**ABOUT THIS EXERCISE:** Nothing outside the range below should be printed. Output exactly the lines from the line with "the loops record" to the line with "destruct permutations_13 as (_ & _ & Hp).", both included.

[Collected data entries]
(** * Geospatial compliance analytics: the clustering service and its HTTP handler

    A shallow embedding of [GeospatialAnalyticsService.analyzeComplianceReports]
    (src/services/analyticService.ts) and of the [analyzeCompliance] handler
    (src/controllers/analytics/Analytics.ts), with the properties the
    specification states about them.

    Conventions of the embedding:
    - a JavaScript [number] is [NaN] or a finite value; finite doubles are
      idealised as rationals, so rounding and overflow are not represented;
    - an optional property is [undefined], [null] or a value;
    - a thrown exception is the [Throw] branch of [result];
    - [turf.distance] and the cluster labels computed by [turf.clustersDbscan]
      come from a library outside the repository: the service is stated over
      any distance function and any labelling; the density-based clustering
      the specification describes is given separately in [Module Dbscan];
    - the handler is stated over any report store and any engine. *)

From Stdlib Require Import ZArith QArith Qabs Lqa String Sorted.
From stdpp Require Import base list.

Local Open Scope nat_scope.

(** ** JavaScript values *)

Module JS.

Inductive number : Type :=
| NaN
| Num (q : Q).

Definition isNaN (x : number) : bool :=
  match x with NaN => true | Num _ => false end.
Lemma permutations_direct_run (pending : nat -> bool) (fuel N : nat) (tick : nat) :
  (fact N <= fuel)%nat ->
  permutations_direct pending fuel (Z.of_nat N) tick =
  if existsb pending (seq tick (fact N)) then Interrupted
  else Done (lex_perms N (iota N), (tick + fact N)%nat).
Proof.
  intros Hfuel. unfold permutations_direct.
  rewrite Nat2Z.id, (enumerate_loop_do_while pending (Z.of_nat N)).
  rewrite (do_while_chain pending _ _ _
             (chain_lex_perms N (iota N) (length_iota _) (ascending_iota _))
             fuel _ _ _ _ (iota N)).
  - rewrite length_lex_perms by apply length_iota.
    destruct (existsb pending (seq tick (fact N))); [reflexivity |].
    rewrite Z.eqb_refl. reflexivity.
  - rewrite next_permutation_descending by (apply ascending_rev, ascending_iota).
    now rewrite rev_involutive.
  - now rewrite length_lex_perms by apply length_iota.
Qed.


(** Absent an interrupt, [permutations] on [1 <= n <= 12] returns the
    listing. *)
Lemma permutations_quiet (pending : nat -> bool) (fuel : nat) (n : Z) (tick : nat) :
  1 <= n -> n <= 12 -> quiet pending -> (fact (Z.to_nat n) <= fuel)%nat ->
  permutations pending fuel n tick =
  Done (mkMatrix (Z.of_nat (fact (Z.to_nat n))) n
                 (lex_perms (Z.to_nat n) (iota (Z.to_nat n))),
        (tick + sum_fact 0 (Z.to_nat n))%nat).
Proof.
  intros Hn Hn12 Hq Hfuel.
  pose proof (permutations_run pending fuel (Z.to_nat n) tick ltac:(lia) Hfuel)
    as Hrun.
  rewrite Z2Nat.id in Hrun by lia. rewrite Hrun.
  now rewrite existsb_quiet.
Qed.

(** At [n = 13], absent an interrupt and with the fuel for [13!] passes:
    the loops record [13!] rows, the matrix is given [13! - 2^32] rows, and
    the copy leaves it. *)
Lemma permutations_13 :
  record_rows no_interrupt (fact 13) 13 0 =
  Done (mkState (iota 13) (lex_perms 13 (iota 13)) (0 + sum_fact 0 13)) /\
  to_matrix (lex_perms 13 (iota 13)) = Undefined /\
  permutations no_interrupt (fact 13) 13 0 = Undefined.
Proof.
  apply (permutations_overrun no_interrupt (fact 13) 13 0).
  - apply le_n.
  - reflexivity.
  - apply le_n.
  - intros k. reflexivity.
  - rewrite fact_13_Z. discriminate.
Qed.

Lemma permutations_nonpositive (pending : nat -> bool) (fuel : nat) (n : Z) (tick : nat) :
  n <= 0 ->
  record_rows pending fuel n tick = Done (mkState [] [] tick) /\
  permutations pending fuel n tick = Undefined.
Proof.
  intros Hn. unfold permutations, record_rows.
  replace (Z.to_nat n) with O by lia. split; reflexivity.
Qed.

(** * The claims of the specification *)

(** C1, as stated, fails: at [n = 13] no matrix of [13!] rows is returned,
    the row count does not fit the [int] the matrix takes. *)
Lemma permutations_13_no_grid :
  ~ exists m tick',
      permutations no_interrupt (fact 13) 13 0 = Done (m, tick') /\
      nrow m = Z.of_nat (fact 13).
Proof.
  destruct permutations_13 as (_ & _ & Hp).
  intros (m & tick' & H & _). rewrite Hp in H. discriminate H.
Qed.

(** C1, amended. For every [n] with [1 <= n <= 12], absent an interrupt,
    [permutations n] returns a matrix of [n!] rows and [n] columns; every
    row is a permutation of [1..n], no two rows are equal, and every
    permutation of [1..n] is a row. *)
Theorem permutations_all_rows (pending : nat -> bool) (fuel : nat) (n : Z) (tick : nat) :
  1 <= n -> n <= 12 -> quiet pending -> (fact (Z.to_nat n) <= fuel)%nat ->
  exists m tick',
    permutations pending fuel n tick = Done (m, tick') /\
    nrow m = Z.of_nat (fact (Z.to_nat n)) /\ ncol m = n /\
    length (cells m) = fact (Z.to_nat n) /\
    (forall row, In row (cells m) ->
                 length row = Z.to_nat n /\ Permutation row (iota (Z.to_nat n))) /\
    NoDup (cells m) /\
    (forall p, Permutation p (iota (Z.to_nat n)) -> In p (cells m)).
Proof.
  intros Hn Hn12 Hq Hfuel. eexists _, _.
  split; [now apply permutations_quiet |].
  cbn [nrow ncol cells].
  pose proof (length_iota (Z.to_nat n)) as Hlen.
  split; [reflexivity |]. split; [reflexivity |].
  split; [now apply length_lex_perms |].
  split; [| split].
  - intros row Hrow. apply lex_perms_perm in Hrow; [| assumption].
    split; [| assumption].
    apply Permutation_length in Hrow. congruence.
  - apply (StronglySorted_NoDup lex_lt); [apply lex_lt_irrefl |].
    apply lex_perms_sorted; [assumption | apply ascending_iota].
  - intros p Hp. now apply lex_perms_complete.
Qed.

**OUTPUT FOR THIS TASK:**
    the loops record [13!] rows, the matrix is given [13! - 2^32] rows, and
    the copy leaves it. *)
Lemma permutations_13 :
  record_rows no_interrupt (fact 13) 13 0 =
  Done (mkState (iota 13) (lex_perms 13 (iota 13)) (0 + sum_fact 0 13)) /\
  to_matrix (lex_perms 13 (iota 13)) = Undefined /\
  permutations no_interrupt (fact 13) 13 0 = Undefined.
Proof.
  apply (permutations_overrun no_interrupt (fact 13) 13 0).
  - apply le_n.
  - reflexivity.
  - apply le_n.
  - intros k. reflexivity.
  - rewrite fact_13_Z. discriminate.
Qed.

Lemma permutations_nonpositive (pending : nat -> bool) (fuel : nat) (n : Z) (tick : nat) :
  n <= 0 ->
  record_rows pending fuel n tick = Done (mkState [] [] tick) /\
  permutations pending fuel n tick = Undefined.
Proof.
  intros Hn. unfold permutations, record_rows.
  replace (Z.to_nat n) with O by lia. split; reflexivity.
Qed.

(** * The claims of the specification *)

(** C1, as stated, fails: at [n = 13] no matrix of [13!] rows is returned,
    the row count does not fit the [int] the matrix takes. *)
Lemma permutations_13_no_grid :
  ~ exists m tick',
      permutations no_interrupt (fact 13) 13 0 = Done (m, tick') /\
      nrow m = Z.of_nat (fact 13).
Proof.
  destruct permutations_13 as (_ & _ & Hp).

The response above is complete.